### WORK INSTRUCTION
In the records below, find the line with "intros ->. apply" and the line with "by apply Forall_forall.". Print both exactly, along with every line between them, and no other line.

Saved data entries
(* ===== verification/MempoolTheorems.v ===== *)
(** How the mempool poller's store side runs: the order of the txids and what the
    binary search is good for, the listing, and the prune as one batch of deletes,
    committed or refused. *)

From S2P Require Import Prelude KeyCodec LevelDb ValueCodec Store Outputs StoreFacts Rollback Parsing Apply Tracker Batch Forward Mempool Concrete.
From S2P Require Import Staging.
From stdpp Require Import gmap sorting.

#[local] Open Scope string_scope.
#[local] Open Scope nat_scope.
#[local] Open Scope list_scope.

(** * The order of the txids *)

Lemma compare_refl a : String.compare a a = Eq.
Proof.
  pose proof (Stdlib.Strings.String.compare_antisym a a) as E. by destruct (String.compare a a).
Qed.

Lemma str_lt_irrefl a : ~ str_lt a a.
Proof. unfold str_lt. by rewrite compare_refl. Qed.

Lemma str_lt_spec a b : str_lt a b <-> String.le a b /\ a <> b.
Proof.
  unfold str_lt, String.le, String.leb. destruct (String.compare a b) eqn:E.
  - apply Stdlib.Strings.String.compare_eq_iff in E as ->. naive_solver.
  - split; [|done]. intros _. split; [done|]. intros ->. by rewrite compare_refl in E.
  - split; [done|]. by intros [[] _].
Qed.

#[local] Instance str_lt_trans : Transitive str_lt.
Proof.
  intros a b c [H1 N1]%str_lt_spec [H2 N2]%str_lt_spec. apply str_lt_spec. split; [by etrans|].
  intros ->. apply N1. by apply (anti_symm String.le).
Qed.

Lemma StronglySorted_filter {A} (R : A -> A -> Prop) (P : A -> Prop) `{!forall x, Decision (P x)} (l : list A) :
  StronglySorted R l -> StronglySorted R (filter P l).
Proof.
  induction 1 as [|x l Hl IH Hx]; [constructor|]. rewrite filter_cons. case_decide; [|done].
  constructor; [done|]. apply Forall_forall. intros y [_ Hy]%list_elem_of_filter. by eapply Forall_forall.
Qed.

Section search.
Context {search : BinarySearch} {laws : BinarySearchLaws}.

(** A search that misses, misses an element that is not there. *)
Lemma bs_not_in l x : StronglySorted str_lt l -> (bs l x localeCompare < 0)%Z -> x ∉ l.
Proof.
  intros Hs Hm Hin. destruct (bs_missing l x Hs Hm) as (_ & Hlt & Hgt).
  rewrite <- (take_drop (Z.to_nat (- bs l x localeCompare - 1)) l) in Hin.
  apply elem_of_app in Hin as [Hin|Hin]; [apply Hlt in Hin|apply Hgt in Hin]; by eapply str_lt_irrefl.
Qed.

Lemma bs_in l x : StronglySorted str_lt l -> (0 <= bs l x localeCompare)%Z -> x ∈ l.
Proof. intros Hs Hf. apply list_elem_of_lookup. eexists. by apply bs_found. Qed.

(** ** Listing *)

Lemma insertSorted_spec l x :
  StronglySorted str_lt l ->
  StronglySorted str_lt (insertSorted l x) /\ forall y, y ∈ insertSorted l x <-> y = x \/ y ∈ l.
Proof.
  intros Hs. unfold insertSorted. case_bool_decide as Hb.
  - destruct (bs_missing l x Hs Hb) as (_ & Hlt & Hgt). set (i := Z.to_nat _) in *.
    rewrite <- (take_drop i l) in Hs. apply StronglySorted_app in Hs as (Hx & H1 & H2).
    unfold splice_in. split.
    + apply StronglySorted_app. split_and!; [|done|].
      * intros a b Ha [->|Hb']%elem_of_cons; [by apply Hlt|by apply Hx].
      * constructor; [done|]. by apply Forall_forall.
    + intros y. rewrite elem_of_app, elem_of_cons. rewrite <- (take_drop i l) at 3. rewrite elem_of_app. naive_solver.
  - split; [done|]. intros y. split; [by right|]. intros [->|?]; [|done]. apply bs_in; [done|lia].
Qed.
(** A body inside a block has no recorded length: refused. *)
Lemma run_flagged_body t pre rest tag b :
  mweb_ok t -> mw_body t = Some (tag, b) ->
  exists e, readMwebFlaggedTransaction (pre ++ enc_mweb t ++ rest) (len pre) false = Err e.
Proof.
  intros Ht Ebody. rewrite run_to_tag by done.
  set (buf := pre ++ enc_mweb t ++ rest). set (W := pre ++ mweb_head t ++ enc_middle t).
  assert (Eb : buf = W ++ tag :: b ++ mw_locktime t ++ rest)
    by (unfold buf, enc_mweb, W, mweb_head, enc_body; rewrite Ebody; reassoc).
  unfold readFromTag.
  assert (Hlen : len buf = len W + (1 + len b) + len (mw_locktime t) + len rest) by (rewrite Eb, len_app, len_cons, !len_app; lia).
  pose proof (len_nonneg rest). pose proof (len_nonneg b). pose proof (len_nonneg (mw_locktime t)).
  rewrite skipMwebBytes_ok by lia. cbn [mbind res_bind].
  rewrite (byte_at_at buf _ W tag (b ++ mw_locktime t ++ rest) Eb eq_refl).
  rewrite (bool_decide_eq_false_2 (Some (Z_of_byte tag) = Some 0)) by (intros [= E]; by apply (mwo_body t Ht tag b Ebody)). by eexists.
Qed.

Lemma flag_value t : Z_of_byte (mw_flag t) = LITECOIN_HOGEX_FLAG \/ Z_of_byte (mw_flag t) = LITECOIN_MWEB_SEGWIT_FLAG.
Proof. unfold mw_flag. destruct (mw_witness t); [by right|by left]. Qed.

### FINAL ANSWER
  intros ->. apply N1. by apply (anti_symm String.le).
Qed.

Lemma StronglySorted_filter {A} (R : A -> A -> Prop) (P : A -> Prop) `{!forall x, Decision (P x)} (l : list A) :
  StronglySorted R l -> StronglySorted R (filter P l).
Proof.
  induction 1 as [|x l Hl IH Hx]; [constructor|]. rewrite filter_cons. case_decide; [|done].
  constructor; [done|]. apply Forall_forall. intros y [_ Hy]%list_elem_of_filter. by eapply Forall_forall.
Qed.

Section search.
Context {search : BinarySearch} {laws : BinarySearchLaws}.

(** A search that misses, misses an element that is not there. *)
Lemma bs_not_in l x : StronglySorted str_lt l -> (bs l x localeCompare < 0)%Z -> x ∉ l.
Proof.
  intros Hs Hm Hin. destruct (bs_missing l x Hs Hm) as (_ & Hlt & Hgt).
  rewrite <- (take_drop (Z.to_nat (- bs l x localeCompare - 1)) l) in Hin.
  apply elem_of_app in Hin as [Hin|Hin]; [apply Hlt in Hin|apply Hgt in Hin]; by eapply str_lt_irrefl.
Qed.

Lemma bs_in l x : StronglySorted str_lt l -> (0 <= bs l x localeCompare)%Z -> x ∈ l.
Proof. intros Hs Hf. apply list_elem_of_lookup. eexists. by apply bs_found. Qed.

(** ** Listing *)

Lemma insertSorted_spec l x :
  StronglySorted str_lt l ->
  StronglySorted str_lt (insertSorted l x) /\ forall y, y ∈ insertSorted l x <-> y = x \/ y ∈ l.
Proof.
  intros Hs. unfold insertSorted. case_bool_decide as Hb.
  - destruct (bs_missing l x Hs Hb) as (_ & Hlt & Hgt). set (i := Z.to_nat _) in *.
    rewrite <- (take_drop i l) in Hs. apply StronglySorted_app in Hs as (Hx & H1 & H2).
    unfold splice_in. split.
    + apply StronglySorted_app. split_and!; [|done|].
      * intros a b Ha [->|Hb']%elem_of_cons; [by apply Hlt|by apply Hx].
      * constructor; [done|]. by apply Forall_forall.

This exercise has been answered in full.